[EXERCISE DATA Boundary: Start]

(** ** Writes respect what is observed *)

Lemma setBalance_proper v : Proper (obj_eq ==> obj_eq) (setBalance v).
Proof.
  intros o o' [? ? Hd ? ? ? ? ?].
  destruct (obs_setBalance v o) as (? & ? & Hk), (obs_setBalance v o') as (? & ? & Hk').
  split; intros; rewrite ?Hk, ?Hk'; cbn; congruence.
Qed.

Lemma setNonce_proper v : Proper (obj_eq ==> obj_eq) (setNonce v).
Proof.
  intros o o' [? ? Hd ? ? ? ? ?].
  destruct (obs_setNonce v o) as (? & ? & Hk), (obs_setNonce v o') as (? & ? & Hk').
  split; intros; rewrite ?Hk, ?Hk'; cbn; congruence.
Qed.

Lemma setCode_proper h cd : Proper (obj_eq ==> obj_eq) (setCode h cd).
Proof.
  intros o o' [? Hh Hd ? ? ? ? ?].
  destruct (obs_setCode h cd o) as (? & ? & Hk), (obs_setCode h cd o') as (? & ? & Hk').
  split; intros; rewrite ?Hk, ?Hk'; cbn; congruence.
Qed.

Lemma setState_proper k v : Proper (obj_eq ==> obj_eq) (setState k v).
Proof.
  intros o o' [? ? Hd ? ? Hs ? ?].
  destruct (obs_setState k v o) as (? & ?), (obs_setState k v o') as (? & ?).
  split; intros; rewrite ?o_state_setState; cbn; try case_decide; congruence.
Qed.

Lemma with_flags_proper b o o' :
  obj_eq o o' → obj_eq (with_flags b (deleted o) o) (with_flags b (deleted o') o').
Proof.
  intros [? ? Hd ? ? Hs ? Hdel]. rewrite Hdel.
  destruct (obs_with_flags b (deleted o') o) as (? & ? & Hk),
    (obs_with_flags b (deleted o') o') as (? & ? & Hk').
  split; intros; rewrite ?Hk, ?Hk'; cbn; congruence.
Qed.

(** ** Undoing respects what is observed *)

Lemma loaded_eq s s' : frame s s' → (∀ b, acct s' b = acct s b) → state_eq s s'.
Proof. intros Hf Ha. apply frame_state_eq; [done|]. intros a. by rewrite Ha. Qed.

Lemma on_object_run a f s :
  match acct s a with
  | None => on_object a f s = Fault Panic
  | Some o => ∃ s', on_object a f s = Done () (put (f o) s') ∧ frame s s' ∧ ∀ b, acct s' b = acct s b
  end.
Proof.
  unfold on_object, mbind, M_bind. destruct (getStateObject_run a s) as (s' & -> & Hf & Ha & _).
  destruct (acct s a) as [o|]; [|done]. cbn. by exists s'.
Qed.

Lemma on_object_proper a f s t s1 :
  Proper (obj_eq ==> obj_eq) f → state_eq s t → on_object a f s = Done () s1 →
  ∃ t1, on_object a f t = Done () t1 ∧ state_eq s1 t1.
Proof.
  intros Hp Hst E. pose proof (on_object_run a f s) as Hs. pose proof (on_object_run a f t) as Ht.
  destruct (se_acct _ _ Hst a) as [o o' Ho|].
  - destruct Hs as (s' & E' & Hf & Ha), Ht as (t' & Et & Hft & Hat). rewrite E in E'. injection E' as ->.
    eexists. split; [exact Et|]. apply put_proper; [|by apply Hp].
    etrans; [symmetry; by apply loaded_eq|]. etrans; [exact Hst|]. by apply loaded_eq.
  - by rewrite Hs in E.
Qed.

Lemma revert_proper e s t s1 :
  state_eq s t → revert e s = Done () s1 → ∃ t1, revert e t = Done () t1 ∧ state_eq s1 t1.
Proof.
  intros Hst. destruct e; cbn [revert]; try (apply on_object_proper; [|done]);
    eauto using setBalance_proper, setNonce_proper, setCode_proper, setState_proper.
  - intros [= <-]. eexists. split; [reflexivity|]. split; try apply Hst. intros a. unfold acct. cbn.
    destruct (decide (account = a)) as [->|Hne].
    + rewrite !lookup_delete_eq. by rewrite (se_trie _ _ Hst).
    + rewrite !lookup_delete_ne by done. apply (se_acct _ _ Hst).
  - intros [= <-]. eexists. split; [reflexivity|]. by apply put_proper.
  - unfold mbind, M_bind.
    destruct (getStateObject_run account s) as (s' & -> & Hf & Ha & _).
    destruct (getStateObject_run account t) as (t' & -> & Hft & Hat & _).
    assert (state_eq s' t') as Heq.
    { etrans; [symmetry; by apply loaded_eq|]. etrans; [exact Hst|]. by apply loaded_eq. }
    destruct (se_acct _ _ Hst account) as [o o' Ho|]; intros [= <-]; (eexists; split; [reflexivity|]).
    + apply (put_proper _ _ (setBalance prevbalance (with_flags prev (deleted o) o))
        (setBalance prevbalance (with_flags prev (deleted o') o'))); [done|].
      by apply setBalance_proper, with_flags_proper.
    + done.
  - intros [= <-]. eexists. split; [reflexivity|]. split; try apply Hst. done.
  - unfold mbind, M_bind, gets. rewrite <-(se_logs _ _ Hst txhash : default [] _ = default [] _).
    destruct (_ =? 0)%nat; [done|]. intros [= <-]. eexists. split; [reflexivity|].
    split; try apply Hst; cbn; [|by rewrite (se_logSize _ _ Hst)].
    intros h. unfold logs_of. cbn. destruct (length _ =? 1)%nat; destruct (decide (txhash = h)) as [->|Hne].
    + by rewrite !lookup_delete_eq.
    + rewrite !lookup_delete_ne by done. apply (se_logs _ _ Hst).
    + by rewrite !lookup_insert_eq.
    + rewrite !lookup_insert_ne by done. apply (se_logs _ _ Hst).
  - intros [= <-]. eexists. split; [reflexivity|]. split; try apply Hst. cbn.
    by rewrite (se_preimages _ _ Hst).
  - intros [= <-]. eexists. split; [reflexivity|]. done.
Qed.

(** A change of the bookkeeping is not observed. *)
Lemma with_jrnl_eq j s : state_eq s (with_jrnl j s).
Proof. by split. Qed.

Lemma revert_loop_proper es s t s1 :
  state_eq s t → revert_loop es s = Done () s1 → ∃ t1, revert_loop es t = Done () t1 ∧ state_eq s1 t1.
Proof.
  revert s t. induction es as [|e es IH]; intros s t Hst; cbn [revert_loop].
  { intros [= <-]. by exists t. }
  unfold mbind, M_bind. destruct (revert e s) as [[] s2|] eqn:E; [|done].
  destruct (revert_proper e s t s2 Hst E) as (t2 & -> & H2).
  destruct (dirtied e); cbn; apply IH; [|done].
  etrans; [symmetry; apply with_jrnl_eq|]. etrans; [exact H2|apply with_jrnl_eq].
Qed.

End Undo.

[EXERCISE DATA Boundary: End]
[EXERCISE DATA Boundary: Start]

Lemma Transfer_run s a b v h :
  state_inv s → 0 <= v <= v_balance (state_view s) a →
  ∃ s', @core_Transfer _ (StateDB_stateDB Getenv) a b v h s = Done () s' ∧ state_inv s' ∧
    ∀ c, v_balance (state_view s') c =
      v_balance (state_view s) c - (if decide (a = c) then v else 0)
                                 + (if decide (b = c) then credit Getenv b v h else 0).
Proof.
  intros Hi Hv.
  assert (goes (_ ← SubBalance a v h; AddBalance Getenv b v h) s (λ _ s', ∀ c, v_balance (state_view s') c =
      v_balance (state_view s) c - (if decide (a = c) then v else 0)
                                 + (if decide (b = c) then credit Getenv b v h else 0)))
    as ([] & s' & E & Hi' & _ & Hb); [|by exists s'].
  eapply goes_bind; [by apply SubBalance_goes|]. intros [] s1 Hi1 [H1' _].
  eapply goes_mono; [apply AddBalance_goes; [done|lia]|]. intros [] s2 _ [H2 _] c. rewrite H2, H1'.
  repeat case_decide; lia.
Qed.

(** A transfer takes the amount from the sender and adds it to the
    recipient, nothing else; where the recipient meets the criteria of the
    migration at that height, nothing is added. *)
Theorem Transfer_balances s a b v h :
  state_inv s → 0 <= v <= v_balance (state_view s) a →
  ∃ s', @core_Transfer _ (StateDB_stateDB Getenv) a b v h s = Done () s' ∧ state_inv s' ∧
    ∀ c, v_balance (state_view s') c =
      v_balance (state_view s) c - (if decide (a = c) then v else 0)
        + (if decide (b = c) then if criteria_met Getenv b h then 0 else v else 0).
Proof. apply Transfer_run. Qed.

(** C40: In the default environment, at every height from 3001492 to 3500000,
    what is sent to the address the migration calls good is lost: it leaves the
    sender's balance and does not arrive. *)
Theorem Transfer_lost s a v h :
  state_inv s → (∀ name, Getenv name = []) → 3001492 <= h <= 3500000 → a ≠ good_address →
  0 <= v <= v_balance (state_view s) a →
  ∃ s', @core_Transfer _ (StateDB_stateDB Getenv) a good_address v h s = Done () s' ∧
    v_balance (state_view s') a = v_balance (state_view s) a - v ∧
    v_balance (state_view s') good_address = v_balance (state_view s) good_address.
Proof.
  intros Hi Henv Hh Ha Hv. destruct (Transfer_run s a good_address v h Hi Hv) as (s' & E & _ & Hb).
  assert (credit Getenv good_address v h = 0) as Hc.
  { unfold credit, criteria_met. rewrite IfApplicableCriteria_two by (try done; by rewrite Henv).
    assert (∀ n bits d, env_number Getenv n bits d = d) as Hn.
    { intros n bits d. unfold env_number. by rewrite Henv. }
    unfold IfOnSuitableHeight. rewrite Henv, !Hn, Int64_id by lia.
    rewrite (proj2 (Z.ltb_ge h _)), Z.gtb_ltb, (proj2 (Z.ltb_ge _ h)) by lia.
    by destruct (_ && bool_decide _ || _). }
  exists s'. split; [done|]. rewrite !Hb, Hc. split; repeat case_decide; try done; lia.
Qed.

[EXERCISE DATA Boundary: End]
[EXERCISE DATA Boundary: Start]

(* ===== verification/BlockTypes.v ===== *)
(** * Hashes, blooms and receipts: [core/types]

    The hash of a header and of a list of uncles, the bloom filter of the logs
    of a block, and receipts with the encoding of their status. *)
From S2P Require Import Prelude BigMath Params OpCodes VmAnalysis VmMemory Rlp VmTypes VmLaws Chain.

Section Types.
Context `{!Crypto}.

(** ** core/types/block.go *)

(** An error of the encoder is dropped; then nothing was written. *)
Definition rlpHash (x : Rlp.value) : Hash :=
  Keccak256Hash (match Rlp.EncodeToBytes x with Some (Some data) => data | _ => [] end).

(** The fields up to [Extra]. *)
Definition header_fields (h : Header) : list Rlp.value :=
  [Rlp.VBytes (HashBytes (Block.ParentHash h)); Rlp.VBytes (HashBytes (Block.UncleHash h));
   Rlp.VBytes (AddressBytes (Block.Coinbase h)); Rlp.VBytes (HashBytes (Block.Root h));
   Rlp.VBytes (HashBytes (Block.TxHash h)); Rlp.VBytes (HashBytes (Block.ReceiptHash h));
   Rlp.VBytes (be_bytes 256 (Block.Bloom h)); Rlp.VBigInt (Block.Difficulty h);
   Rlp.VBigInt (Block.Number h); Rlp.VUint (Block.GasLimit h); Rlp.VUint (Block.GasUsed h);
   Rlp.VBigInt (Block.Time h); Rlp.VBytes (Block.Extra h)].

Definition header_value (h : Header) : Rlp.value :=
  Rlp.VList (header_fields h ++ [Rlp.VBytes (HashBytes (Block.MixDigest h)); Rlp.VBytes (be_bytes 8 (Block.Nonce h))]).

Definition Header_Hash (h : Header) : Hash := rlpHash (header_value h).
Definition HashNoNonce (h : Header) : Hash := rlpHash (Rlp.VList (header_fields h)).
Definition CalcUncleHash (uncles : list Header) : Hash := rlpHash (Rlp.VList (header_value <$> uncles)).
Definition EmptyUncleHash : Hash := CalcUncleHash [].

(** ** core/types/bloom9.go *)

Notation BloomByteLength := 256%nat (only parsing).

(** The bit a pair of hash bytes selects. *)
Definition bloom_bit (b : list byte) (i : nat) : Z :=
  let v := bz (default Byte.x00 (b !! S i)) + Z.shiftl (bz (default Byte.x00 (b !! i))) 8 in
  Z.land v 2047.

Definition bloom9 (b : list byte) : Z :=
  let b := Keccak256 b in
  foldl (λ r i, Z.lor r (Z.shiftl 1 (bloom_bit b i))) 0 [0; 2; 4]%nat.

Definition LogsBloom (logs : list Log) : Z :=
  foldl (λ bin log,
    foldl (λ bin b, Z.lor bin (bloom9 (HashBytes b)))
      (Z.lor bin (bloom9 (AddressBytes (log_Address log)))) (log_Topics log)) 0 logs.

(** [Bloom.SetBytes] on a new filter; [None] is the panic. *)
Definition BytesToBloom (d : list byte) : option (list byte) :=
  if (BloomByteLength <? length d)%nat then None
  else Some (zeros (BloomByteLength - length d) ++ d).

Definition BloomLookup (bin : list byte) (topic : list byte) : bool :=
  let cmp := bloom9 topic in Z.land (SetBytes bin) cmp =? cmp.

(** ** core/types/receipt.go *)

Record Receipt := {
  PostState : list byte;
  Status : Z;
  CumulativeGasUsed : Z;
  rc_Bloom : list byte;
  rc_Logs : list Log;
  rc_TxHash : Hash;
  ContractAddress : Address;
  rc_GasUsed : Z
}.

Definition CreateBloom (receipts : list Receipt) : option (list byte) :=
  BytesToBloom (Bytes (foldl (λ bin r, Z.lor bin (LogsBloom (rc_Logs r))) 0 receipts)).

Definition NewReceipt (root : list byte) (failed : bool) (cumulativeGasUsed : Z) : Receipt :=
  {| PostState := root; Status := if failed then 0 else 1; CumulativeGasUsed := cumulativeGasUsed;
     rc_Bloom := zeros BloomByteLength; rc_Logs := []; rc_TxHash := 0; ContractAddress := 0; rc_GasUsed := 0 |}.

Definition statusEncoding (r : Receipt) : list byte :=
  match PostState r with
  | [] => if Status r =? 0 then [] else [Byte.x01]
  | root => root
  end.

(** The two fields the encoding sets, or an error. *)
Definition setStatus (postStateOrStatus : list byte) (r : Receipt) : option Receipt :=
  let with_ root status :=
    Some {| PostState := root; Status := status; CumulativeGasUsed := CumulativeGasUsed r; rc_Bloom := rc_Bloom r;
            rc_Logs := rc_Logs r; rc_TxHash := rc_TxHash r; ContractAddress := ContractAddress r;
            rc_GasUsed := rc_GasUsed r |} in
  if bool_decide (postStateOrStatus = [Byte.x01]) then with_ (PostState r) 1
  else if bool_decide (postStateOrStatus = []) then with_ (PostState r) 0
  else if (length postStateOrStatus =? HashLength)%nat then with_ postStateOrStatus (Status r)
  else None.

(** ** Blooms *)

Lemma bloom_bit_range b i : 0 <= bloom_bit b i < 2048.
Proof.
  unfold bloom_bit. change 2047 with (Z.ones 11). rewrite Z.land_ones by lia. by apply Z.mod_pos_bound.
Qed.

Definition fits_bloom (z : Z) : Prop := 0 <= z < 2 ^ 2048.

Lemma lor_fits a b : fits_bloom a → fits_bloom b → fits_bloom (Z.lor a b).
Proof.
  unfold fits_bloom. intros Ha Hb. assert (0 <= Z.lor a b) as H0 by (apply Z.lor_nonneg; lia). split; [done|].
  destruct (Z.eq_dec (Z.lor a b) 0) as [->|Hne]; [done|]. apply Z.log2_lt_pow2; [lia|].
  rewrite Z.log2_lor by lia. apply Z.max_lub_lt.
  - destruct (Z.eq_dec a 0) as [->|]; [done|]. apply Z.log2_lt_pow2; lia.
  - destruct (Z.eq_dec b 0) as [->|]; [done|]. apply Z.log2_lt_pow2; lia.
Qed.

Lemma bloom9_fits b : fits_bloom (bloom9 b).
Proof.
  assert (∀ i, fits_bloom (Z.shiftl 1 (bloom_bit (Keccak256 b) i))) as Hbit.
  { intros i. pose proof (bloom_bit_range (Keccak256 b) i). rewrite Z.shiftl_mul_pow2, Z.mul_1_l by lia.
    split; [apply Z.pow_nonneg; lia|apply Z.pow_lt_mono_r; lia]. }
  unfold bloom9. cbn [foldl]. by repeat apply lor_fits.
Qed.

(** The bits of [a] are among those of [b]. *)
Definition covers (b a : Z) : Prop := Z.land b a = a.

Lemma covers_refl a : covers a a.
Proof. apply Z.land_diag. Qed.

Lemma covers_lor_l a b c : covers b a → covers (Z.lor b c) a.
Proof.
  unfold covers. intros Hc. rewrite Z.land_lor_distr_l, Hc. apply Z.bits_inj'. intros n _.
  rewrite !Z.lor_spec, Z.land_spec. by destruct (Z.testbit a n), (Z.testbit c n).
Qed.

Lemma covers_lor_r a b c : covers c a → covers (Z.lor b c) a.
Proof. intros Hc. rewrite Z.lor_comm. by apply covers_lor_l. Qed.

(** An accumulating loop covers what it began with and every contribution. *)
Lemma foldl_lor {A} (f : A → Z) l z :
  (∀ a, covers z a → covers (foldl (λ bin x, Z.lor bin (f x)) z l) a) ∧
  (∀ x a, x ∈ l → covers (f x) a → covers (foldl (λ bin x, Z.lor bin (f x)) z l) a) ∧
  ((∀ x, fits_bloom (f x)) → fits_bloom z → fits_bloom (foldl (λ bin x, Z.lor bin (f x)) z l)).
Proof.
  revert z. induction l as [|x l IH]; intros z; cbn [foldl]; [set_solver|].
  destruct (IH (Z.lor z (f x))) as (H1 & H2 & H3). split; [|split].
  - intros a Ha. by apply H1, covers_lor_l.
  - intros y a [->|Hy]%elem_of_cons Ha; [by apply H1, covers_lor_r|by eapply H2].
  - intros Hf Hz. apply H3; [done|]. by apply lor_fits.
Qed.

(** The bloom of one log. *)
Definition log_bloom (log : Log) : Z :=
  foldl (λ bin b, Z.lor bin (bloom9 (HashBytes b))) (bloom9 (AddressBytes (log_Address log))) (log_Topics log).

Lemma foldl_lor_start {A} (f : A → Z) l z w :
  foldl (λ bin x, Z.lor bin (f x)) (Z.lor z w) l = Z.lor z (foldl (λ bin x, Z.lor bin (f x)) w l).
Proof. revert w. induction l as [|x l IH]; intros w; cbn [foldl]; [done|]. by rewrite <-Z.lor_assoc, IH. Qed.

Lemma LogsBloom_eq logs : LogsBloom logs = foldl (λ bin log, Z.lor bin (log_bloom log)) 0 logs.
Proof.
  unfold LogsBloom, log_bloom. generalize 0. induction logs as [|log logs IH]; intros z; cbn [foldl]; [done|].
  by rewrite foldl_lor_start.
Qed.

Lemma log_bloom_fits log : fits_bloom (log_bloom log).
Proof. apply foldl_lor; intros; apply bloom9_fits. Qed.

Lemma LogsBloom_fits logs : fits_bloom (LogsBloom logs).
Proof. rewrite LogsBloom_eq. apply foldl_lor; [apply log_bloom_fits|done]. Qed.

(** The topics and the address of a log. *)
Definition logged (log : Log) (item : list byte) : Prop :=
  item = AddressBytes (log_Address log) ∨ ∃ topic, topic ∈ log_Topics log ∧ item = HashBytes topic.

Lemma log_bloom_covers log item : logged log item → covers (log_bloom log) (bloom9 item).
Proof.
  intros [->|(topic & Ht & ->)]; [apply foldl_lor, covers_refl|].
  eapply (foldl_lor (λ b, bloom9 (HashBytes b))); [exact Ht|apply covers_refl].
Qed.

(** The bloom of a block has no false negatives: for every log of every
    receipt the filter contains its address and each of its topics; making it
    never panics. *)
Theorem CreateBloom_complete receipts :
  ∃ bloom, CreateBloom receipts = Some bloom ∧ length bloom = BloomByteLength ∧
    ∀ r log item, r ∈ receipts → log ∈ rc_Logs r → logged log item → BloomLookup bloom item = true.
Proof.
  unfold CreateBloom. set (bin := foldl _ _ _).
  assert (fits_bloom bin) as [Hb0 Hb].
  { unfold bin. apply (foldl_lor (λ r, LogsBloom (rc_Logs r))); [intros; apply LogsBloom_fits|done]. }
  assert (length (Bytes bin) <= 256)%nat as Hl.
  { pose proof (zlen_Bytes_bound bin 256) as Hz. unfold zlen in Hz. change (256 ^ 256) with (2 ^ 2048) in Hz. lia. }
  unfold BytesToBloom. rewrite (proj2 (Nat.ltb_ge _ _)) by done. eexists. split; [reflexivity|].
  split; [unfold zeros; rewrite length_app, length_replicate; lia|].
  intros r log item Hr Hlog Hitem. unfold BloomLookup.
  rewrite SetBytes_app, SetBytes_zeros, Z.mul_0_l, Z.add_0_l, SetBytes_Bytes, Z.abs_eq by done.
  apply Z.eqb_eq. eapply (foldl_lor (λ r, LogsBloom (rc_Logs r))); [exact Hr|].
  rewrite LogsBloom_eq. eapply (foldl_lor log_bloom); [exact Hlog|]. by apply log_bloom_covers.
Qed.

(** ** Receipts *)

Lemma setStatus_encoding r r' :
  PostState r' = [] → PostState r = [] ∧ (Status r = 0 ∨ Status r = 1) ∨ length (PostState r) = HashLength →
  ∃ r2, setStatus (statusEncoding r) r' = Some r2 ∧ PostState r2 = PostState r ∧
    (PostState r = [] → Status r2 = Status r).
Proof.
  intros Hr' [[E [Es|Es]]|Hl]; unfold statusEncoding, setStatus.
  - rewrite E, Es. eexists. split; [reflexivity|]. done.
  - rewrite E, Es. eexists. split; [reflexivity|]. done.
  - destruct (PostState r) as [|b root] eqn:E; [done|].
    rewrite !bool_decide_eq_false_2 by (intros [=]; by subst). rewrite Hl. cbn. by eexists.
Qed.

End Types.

[EXERCISE DATA Boundary: End]

YOUR OBJECTIVE | Copy out each line of the data above, exactly, if it lies between the line holding "(** ** Writes respect what is observed *)" and the line holding "destruct (obs_setNonce v", inclusive; copy no other line.

FINAL ANSWER |
(** ** Writes respect what is observed *)

Lemma setBalance_proper v : Proper (obj_eq ==> obj_eq) (setBalance v).
Proof.
  intros o o' [? ? Hd ? ? ? ? ?].
  destruct (obs_setBalance v o) as (? & ? & Hk), (obs_setBalance v o') as (? & ? & Hk').
  split; intros; rewrite ?Hk, ?Hk'; cbn; congruence.
Qed.

Lemma setNonce_proper v : Proper (obj_eq ==> obj_eq) (setNonce v).
Proof.
  intros o o' [? ? Hd ? ? ? ? ?].
  destruct (obs_setNonce v o) as (? & ? & Hk), (obs_setNonce v o') as (? & ? & Hk').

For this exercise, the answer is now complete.